At 78 years old, Glen still remains in excellent health and great spirits in spite of the disease’s debilitating effects on his mind. Part of that, she says, is just having stimulation from different sources. “I feel as a musician and as a singer, he needs music around him every single day,” says Debby. “One time I was there, we had a DVD playing of some of Dad’s old TV shows. He would be walking around the room, and then would walk over to the TV and go, ‘Wow … there’s Dean!’ It was him and Dean Martin. Then my grandma and grandpa came on, and he looked and said, ‘Oh there’s my mom! And there’s my dad! Oh, I love it!’ He was just standing there watching them sing. Music is what stimulates him.
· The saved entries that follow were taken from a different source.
Lemma load_segment_places elf_bytes ph owned n u k vm :
  (p_type ph = PT_LOAD -> header_ok elf_bytes ph) ->
  NoDup (map it_page (header_items elf_bytes ph)) ->
  Forall (fun page => translate u page = Unmapped) (map it_page (header_items elf_bytes ph)) ->
  spaces_ok owned u k vm -> can_load (length (header_items elf_bytes ph) + n) 0 k vm ->
  exists fs u' k' vm', load_segment elf_bytes ph (u, k, vm) = (Ok tt, (u', k', vm')) /\
    places owned (header_items elf_bytes ph) fs (u, k, vm) (u', k', vm') /\ can_load n 0 k' vm'.
Proof.
  intros Hh Hnd Hun Hsp Hcl. unfold load_segment, header_items in *. destruct (Z.eqb_spec (p_type ph) PT_LOAD) as [Ht|Ht].
  2: { exists [], u, k, vm. split_and!; [done|by apply places_nil|done]. }
  specialize (Hh Ht). destruct (segment_bounds _ _ Hh) as (C1 & C2 & Hle & Hlt).
  assert (length (segment_items elf_bytes ph 0 (segment_pages ph)) = length (segment_pages ph)) as El.
  { by rewrite <- (length_map it_page), segment_items_pages. }
  rewrite segment_items_pages in Hnd, Hun. rewrite El in Hcl.
  destruct (load_pages_places elf_bytes ph (page_containing (p_vaddr ph)) Hh (segment_pages ph) 0
    (Z.lor PRESENT USER_ACCESSIBLE) owned n u k vm) as (fl & fs & u' & k' & vm' & E & Hpl & Hcl'); try done.
  { intros j page Hj. rewrite Z.add_0_l. by apply (range_inclusive_nth _ (page_containing (p_vaddr ph + (p_memsz ph - 1)))). }
  exists fs, u', k', vm'. split_and!; [|done|done]. cbn [negb].
  rewrite (bind_expect _ (p_vaddr ph)) by by apply VirtAddr_new_canonical.
  pose proof (ho_mem _ _ Hh). rewrite bind_chk by lia. rewrite bind_chk by lia.
  rewrite (bind_expect _ (p_vaddr ph + (p_memsz ph - 1))) by by apply VirtAddr_new_canonical.
  cbn zeta. fold (segment_pages ph). by rewrite (bind_ok _ _ _ _ _ E).
Qed.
“He doesn’t sing a lot anymore, but I think that’s because he can’t hear very well anymore,” continues Debby. “But his guitar is there in the facility for him when he wants to play it. It’s funny,” she adds with a smile, “when I’m with him and he’s playing guitar, he will keep reverting back to the old songs that he grew up listening to like old Hank Williams riffs. He just keeps going back to that instead of playing the songs that he made famous, which I find interesting. I guess that’s what Alzheimer’s does: you want to keep going back to the past.”

And though she and her siblings can’t go back to the past with their father, they do have the future ahead of them, along with the wish to have Dad back home.

“My dad is left in a facility to eat his meals by himself, sometimes get shaved and sometimes get his hair washed if the caregivers can get that done,” Debby says with a shaky voice. “That is something I feel a loved one could handle and get done. My heart won’t let me be OK with this situation. I just hate it for him because it’s not right.

“Sometimes he breaks down crying when I’m with him,” she adds. “He’ll hold my hand, and he’ll just start crying. He’ll say, ‘I love you so much. Thank you, my precious daughter, for being my best friend.’ He’ll say that to me, and that shocks me because he’s still in there. Unfortunately, my hands are tied, and I can’t do anything about it. So all I can do is come to Nashville and sit with my dad and hold his hand and tell him I love him and just be with him as much as I can. I just want my dad to have the best quality of life he can possibly have, surrounded by loved ones for every phase that this disease will take him.”